- _Aim of the exercise_
Restate word for word the entries below, starting with the line with "(** C40: a root" and continuing through the line with "same path, or". Include both of those lines and no others.

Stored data
---+---
Lemma get_path_complete s v path index : index_wf index ->
  length path = Z.to_nat (ni_depth index) -> path <> [] ->
  (forall n, n ∈ path_infos (ni_position index) v path ->
     s !! in_value n = Some (mkStoreNode (in_left n) (in_right n))) ->
  get_path s (path_root (ni_position index) v path) index = Ok (mkMerkleProof v path).
Proof.
  intros Hi Hlen Hne Hin. rewrite get_path_spec by done.
  pose proof (walk_complete s index v path [] Hin) as Hw. rewrite <- Hlen.
  destruct (exists_last Hne) as (l & x & ->).
  rewrite path_infos_snoc in Hin.
  match type of Hin with forall n, n ∈ _ ++ [?m] -> _ =>
    assert (Hl : s !! in_value m = Some (mkStoreNode (in_left m) (in_right m)))
      by (apply Hin; set_solver)
  end. cbn [in_value] in Hl.
  rewrite Hl, Hw. cbn [app]. by rewrite reverse_involutive.
Qed.

Lemma add_merkle_path_spec s index node path : 0 <= index ->
  Z.of_nat (length path) <= 64 -> index < 2 ^ Z.of_nat (length path) -> path <> [] ->
  add_merkle_path s index node path =
    (Ok (path_root index node path), store_extend s (path_infos index node path)).
Proof.
  intros Hi Hl Hb Hne. unfold add_merkle_path.
  rewrite authenticated_nodes_spec by done. by rewrite last_value.
Qed.

(** An opening read from a well-formed store verifies: the path returned by
    [get_path] for an index, hashed upwards from the returned value by
    [compute_root], gives back the root that was asked for, and its length is
    the depth of the index. *)
Lemma get_path_verifies s root index proof :
  store_wf s -> index_wf index -> get_path s root index = Ok proof ->
  verify (mp_path proof) (ni_position index) (mp_value proof) root = Ok tt /\
  Z.of_nat (length (mp_path proof)) = ni_depth index.
Proof.
  intros Hs Hi Hp. destruct (get_path_root _ _ _ _ Hs Hi Hp) as [Hlen Hr].
  destruct Hi as [Hd Hpos].
  assert (Hl : Z.of_nat (length (mp_path proof)) = ni_depth index) by lia.
  split; [|done]. unfold verify.
  assert (Hc : compute_root (mp_path proof) (ni_position index) (mp_value proof) = Ok root)
    by (apply compute_root_Ok; rewrite ?Hl; auto with lia).
  rewrite Hc. by rewrite decide_True.
Qed.

(** ** Binding *)

(** The nodes two openings hash at the same height collide. *)
Definition path_collision (p : Z) (v : Word) (l : MerklePath) (v' : Word) (l' : MerklePath) : Prop :=
  exists i n n', path_infos p v l !! i = Some n /\ path_infos p v' l' !! i = Some n' /\ colliding n n'.

Lemma path_root_inj p v v' l l' : length l = length l' ->
  path_root p v l = path_root p v' l' -> (v = v' /\ l = l') \/ path_collision p v l v' l'.
Proof.
  revert p v v' l'. induction l as [|x l IH]; intros p v v' [|x' l'] Hlen Heq; try done.
  { by left. }
  cbn [path_root] in Heq. injection Hlen as Hlen. apply IH in Heq as [[Heq ->]|Hc]; [| |done].
  - destruct (decide (v = v' /\ x = x')) as [[-> ->]|Hne]; [by left|right].
    exists 0%nat. cbn [path_infos]. unfold parent, children in *.
    destruct (Z.odd p); (eexists _, _; split; [done|]; split; [done|]);
      (split; [cbn; naive_solver|done]).
  - right. destruct Hc as (i & n & n' & Hn & Hn' & Hc). exists (S i), n, n'. cbn [path_infos].
    unfold parent in *. by destruct (children _ v x), (children _ v' x').
Qed.

(** C40: a root binds its leaves: two openings of the same depth that both verify
    at the same index against the same root open to the same value by the
    same path, or the nodes they hash at some height are a collision of the
    hash function. *)
Theorem verify_binding nodes nodes' index node node' root :
  0 <= index -> length nodes = length nodes' ->
  verify nodes index node root = Ok tt -> verify nodes' index node' root = Ok tt ->
  (node = node' /\ nodes = nodes') \/ path_collision index node nodes node' nodes'.
Proof.
  unfold verify. intros Hi Hlen Hv Hv'.
  destruct (compute_root nodes _ _) as [r| |] eqn:Hr; [|done..].
  destruct (compute_root nodes' _ _) as [r'| |] eqn:Hr'; [|done..].
  apply compute_root_Ok in Hr as (_ & _ & ->); [|done].
  apply compute_root_Ok in Hr' as (_ & _ & ->); [|done].
  destruct (decide _) as [<-|]; [|done]. destruct (decide _) as [Heq|]; [|done].
  by eapply path_root_inj.
Qed.

(** Adding a path to a well-formed store returns the root that
    [compute_root] gives for it and keeps the store well formed; afterwards
    that root opens at the index to exactly the node and path added, and every
    opening the store already had is unchanged (unless one of the nodes added
    collides with another one or with a node of the store). *)
Lemma add_merkle_path_correct s index node path :
  store_wf s -> index_wf index -> Z.of_nat (length path) = ni_depth index -> path <> [] ->
  exists root s',
    add_merkle_path s (ni_position index) node path = (Ok root, s') /\
    compute_root path (ni_position index) node = Ok root /\ store_wf s' /\
    ((get_path s' root index = Ok (mkMerkleProof node path) /\
      forall root0 index0 proof, index_wf index0 ->
        get_path s root0 index0 = Ok proof -> get_path s' root0 index0 = Ok proof)
     \/ store_collision s (path_infos (ni_position index) node path)).
Proof.
  intros Hs Hi Hlen Hne. pose proof Hi as [Hd Hpos].
  exists (path_root (ni_position index) node path),
    (store_extend s (path_infos (ni_position index) node path)).
  pose proof (path_infos_wf (ni_position index) node path) as Hwf.
  split; [apply add_merkle_path_spec; rewrite ?Hlen; done || lia|].
  split; [apply compute_root_Ok; rewrite ?Hlen; auto with lia|].
  split; [by apply store_extend_wf|].
  destruct (store_extend_lookup s _ Hs Hwf) as [Hl|]; [|by right].
  destruct (store_extend_mono s _ Hs Hwf) as [Hm|]; [|by right].
  left. split; [apply get_path_complete; [done|lia|done..]|].
  intros root0 index0 proof Hi0. by apply get_path_mono.
Qed.

Lemma descend_walk s index d hash acc :
  descend s index d hash =
    match walk s index d hash acc with Ok (h, _) => Ok h | Err e => Err e | Panic => Panic end.
Proof.
  revert hash acc. induction d as [|i IH]; intros hash acc; cbn [descend walk]; [done|].
  destruct (s !! hash); [|done]. destruct (is_nth_bit_odd index i); apply IH.
Qed.

Lemma has_path_walk s index d hash acc :
  has_path_from s index d hash =
    match walk s index d hash acc with Ok _ => true | _ => false end.
Proof.
  revert hash acc. induction d as [|i IH]; intros hash acc; cbn [has_path_from walk]; [done|].
  destruct (s !! hash); [|done]. destruct (is_nth_bit_odd index i); apply IH.
Qed.

(** The three traversals of the store agree: [get_node] returns the value
    [get_path] returns, with the same error when there is none, and
    [has_path] tells whether [get_path] succeeds. *)
Lemma store_lookups_agree s root index : index_wf index ->
  get_node s root index =
    match get_path s root index with Ok p => Ok (mp_value p) | Err e => Err e | Panic => Panic end /\
  has_path s root index = match get_path s root index with Ok _ => true | _ => false end.
Proof.
  intros Hi. rewrite get_path_spec by done. unfold get_node, has_path.
  destruct (s !! root); [|done]. rewrite (descend_walk _ _ _ _ []), (has_path_walk _ _ _ _ []).
  by destruct (walk _ _ _ _ _) as [[h q]| |].
Qed.

(** Replacing the root node itself (depth 0) succeeds and reports the zero
    word as the new root, leaving the store as it was: the empty path has no
    inner node whose value could be returned. *)
Lemma set_node_at_root s root value :
  s !! root <> None -> value <> root ->
  set_node s root node_index_root value = (Ok (EMPTY_WORD, []), s).
Proof.
  intros Hin Hne. unfold set_node, get_path.
  destruct (s !! root); [|done]. change (Z.to_nat (ni_depth node_index_root)) with 0%nat.
  cbn [walk mp_value]. change (path_depth []) with (Some 0). cbv iota. cbn [mp_value].
  by rewrite decide_False.
Qed.

End Theory.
---+---
- _Result for this task_
(** C40: a root binds its leaves: two openings of the same depth that both verify
    at the same index against the same root open to the same value by the
    same path, or the nodes they hash at some height are a collision of the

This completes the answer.